I’d never been a very adventurous person. I was far more comfortable sticking to routines than the thought of trying something new. I hated doing things or going anywhere on my own and I felt like I always needed one of my friends with me. I thought that, at the very least, it would be something different. However, within two months, I knew that I had made the perfect choice for me.
Knowing that I couldn’t just go home for a weekend, or even Thanksgiving, forced me to invest in my time at school. Like any college freshman, I joined more clubs at the beginning of the year then I ever could have actually attended meetings for. I only knew one person before school started, which didn’t let me be shy or fall back on previous friendships. I forced myself to be as outgoing and friendly as possible. I had never been as tired as I was during those first few weeks of school (until the first round of midterms hit) but by my sophomore year, I had a home away from home and friends that became a second family, rather than just a school.
I have become more independent since going away to school and that’s definitely a factor of just growing up and becoming my own person in general, but I think it has at least some small part to do with the distance. I can’t just hop on a plane when I feel overwhelmed or want someone else to make a decision for me, sure I call home—if I keep the time change in mind—but for the most part I've learned to figure things out on my own or with my friends help.
One of the reasons I decided to go to school in California, so that I wouldn't spend my entire life in one place, and if I end up back in New England, then I will know that that is where I want to be. I wanted to see what it would be like to live in another part of the country and in another climate. I wanted to prevent as many "what ifs" as possible. I wanted to make sure that I won't feel stuck somewhere, and now that I know what comes with moving to a new city, I doubt that I will ever feel that way.
Being away from home for at least four months at a time has given me a new appreciation for the area I call home. The longer I spend away, the more my fondness grows and expands, for my neighborhood, Boston, Massachusetts, New England and eventually the entire East Coast.
A lot of older people from home tell me that I am brave for going away to school and that they wish they did the same. I don't feel like it was brave at all, I just made a decision based on what I wanted and thought would be best for me. I'm not saying anything against going to school close to home. Plenty of people decide to go to college close to home and love it. It turns out to be the best fit for them and that's great. I'm just saying that, what has been best for me is being far away because I was forced to break out of my comfort zone and from that have started to grow into a person that I honestly don't think I would have if I had stayed nearby. I wouldn't have met the people I now call my closest friends, or have had the same amazing experiences that I have.

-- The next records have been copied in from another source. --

(* ===== verification/Events.v ===== *)
(** * Events: the fold's input and output vocabulary

    [event.rs], with the two records of [arm.rs] an effect carries ([MonoBound],
    [EntryBlockers]).  Ids are the numbers the source wraps; a mint is its address. *)

From S2P Require Export Guards RuleParams Fingerprint.

Abbreviation RuleId := Z (only parsing).
Abbreviation PositionId := Z (only parsing).

Record IntentId := { i_rule : RuleId; i_mint : Mint; i_seq : Z }.

#[export] Instance IntentId_eq_dec : EqDecision IntentId.
Proof. solve_decision. Defined.

Inductive ExitReason :=
  | TakeProfit | StopLoss | ExitLine (label : string) | ExitDead | ExitManual | ExitMigrated.

#[export] Instance ExitReason_eq_dec : EqDecision ExitReason.
Proof. solve_decision. Defined.

Definition exit_label (r : ExitReason) : string :=
  match r with
  | TakeProfit => "TakeProfit"
  | StopLoss => "StopLoss"
  | ExitDead => "Dead"
  | ExitManual => "Manual"
  | ExitMigrated => "Migrated"
  | ExitLine label => label
  end.

Definition is_line (r : ExitReason) : bool := match r with ExitLine _ => true | _ => false end.

Inductive FillFailReason := Reverted | Timeout | Unconfirmed | Fatal.

#[export] Instance FillFailReason_eq_dec : EqDecision FillFailReason.
Proof. solve_decision. Defined.

Record Fill := { fl_price : f64; fl_sol : f64; fl_token_amount : Z; fl_at : Ts }.

Record LaunchBuildStat := { lb_ix_hash : Z; lb_launches : Z; lb_runners : Z }.

Record BuildBreadth := { bb_build_hash : Z; bb_app_buyers : Z; bb_app_buys : Z }.

Definition runner_bps (s : LaunchBuildStat) : Z :=
  if lb_launches s =? 0 then 0 else wrap_u 32 (lb_runners s * 10000 / lb_launches s).

Record LoadedRule := {
  lr_id : RuleId;
  lr_fingerprint_id : FingerprintId;
  lr_trade_mode : TradeMode;
  lr_buy_amount_lamports : Z;
  lr_max_concurrent_tokens : Z;
  lr_max_total_tokens : Z;
  lr_params : RuleParams;
  lr_entry_enabled : bool;
}.

Definition concurrent_cap_of (r : LoadedRule) : Z := Cap.zero_unlimited (lr_max_concurrent_tokens r).
Definition total_cap_of (r : LoadedRule) : Z := Cap.zero_unlimited (lr_max_total_tokens r).

Record ManualExit := { me_tp_pct : option f64; me_sl_pct : option f64 }.

Definition manual_exit_is_some (e : ManualExit) : bool := is_someb (me_tp_pct e) || is_someb (me_sl_pct e).

Inductive Portion := PAll | BpsOfInitial (bps : Z) | BpsOfRemaining (bps : Z).

#[export] Instance Portion_eq_dec : EqDecision Portion.
Proof. solve_decision. Defined.

Definition is_partial (p : Portion) : bool := match p with PAll => false | _ => true end.

Definition token_amount (p : Portion) (initial sold : Z) : Z :=
  let remaining := sat_sub initial sold in
  match p with
  | PAll => remaining
  | BpsOfInitial bps => Z.min (wrap_u 64 (initial * bps / 10000)) remaining
  | BpsOfRemaining bps =>
      let want := wrap_u 64 (remaining * bps / 10000) in
      let want := if (want =? 0) && (0 <? remaining) && (0 <? bps) then 1 else want in
      Z.min want remaining
  end.

(** ** The input stream *)

Inductive Event {TagDoc : Type} :=
  | TokenCreated (mint : Mint) (fp : TokenFingerprint) (at_ : Ts) (creator_wallet_hash : option Z)
      (identity : option IdentityHash) (creation_slot : option Z)
  | FirstSlotSettled (mint : Mint) (buy_lamports sell_lamports : Z) (at_ : Ts)
      (creator_stand_in_wallet_hash : option Z)
  | Trade (mint : Mint) (trade : TradeLite)
  | Tick (now : Ts)
  | FillConfirmed (intent : IntentId) (fill : Fill)
  | FillFailed (intent : IntentId) (reason : FillFailReason) (at_ : option Ts)
  | Migrated (mint : Mint) (at_ : Ts)
  | RulesReloaded (rules : list LoadedRule) (fps : list (Fingerprint TagDoc)) (own_wallets : gset Z)
  | LaunchBuildStatsReloaded (stats : list LaunchBuildStat)
  | BuildBreadthReloaded (breadth : list BuildBreadth)
  | ManualBuy (mint : Mint) (rule : RuleId) (lamports : Z) (at_ : Ts) (exit : option ManualExit)
  | SetManualExit (position : PositionId) (exit : option ManualExit)
  | ManualClose (position : PositionId) (portion : Portion)
  | ExternallyCleared (position : PositionId) (fill : Fill).
Arguments Event : clear implicits.

(** ** The output stream *)

Inductive PositionStatus :=
  | StBuySubmitted | StHolding | StExitPending | StEnd | StEntryFailed | StExitStuck | StExitUnconfirmed.

#[export] Instance PositionStatus_eq_dec : EqDecision PositionStatus.
Proof. solve_decision. Defined.

Record PositionDelta := {
  pd_position : PositionId;
  pd_rule : RuleId;
  pd_mint : Mint;
  pd_status : PositionStatus;
  pd_fill : option Fill;
  pd_reason : option ExitReason;
  pd_intent : option IntentId;
  pd_stage : option Z;
  pd_stage_since : option Ts;
}.

Inductive DisarmReason := DisDead | DisMigrated | DisUnsatisfiable | DisPaused | DisDuplicateIdentity.

#[export] Instance DisarmReason_eq_dec : EqDecision DisarmReason.
Proof. solve_decision. Defined.

(** A monotonic upper bound of an entry condition, and what an entry was short of. *)
Record MonoBound := { mb_r : MetricRef; mb_threshold : f64; mb_cross_at_ge : bool }.

Record BlockedReq := { br_r : MetricRef; br_value : f64; br_conds : ConditionExpr }.

Record EntryBlockers := { eb_killed_by : MonoBound; eb_unmet : list BlockedReq }.

Inductive ArmedStateTag := TagArmed | TagDisarmed (reason : DisarmReason).

Record ArmedDelta := {
  ar_mint : Mint; ar_rule : RuleId; ar_state : ArmedStateTag; ar_detail : option EntryBlockers;
}.

Record StageMove := { sm_position : PositionId; sm_rule : RuleId; sm_mint : Mint; sm_stage : Z; sm_since : Ts }.

Inductive Effect :=
  | SubmitBuy (intent : IntentId) (rule : RuleId) (mint : Mint) (lamports : Z)
  | SubmitSell (intent : IntentId) (position : PositionId) (reason : ExitReason) (portion : Portion)
  | PositionUpdate (delta : PositionDelta)
  | ArmedChanged (delta : ArmedDelta)
  | StageMoved (move : StageMove).

Abbreviation Effects := (list Effect) (only parsing).

(** ** Facts *)

(** A sell never asks for more than is held, and asks for something whenever it is of a
    bag that holds something. *)
Lemma token_amount_bounds p initial sold :
  0 <= token_amount p initial sold <= sat_sub initial sold.
Proof.
  unfold token_amount, sat_sub. pose proof (wrap_u_bound 64 (initial * 0)).
  destruct p as [|bps|bps]; [lia| |].
  - pose proof (wrap_u_bound 64 (initial * bps / 10000)). lia.
  - pose proof (wrap_u_bound 64 (Z.max 0 (initial - sold) * bps / 10000)).
    destruct (_ && _); lia.
Qed.

Lemma token_amount_progress p initial sold :
  0 < sat_sub initial sold <= u64_max ->
  match p with PAll => True | BpsOfInitial _ => False | BpsOfRemaining bps => 0 < bps <= 10000 end ->
  0 < token_amount p initial sold.
Proof.
  unfold token_amount. intros Hr Hp. destruct p as [|bps|bps]; [lia|done|].
  set (r := sat_sub initial sold) in *. cbv zeta.
  destruct (wrap_u 64 (r * bps / 10000) =? 0) eqn:E; bool_to_prop.
  - replace (0 <? r) with true by lia. replace (0 <? bps) with true by lia. simpl. lia.
  - simpl. pose proof (wrap_u_bound 64 (r * bps / 10000)). lia.
Qed.

(** A whole sequence of sells, each sized off what the earlier ones left. *)
Fixpoint sell_all (initial sold : Z) (ps : list Portion) : Z :=
  match ps with
  | [] => sold
  | p :: ps => sell_all initial (sold + token_amount p initial sold) ps
  end.

Lemma sell_all_bounds initial sold ps :
  0 <= sold <= initial -> sold <= sell_all initial sold ps <= initial.
Proof.
  revert sold. induction ps as [|p ps IH]; intros sold H; simpl; [lia|].
  pose proof (token_amount_bounds p initial sold). unfold sat_sub in *.
  specialize (IH (sold + token_amount p initial sold)). lia.
Qed.

Lemma sell_all_closes initial sold ps :
  0 <= sold <= initial -> sell_all initial sold (ps ++ [PAll]) = initial.
Proof.
  revert sold. induction ps as [|p ps IH]; intros sold H; simpl.
  - unfold sat_sub. lia.
  - pose proof (token_amount_bounds p initial sold). unfold sat_sub in *. apply IH. lia.
Qed.

(** A day's runners never outnumber its launches, so the share is at most 100 %, and no
    cast loses a bit. *)
Lemma runner_bps_bounds s :
  0 <= lb_runners s <= lb_launches s -> 0 <= runner_bps s <= 10000 /\
  (lb_launches s <> 0 -> runner_bps s = lb_runners s * 10000 / lb_launches s).
Proof.
  intros H. unfold runner_bps. destruct (lb_launches s =? 0) eqn:E; bool_to_prop; [split; [lia|done]|].
  assert (Hd : 0 <= lb_runners s * 10000 / lb_launches s <= 10000).
  { split; [apply Z.div_pos; lia|]. apply Z.div_le_upper_bound; lia. }
  rewrite wrap_u_small by lia. split; [done|done].
Qed.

When people ask my parents where I go to school, they are met with a look of sympathy when they answer, as if my choice to go to school on the other coast was some punishment for them or something. When really it was my mom who told me during my junior year of high school that "college is the only time in your life that you can just live in another place. Go for it." I've held her to that statement ever since,and I am forever thankful that she said it, because that is what gave me the confidence to make the best decision I've made in life so far.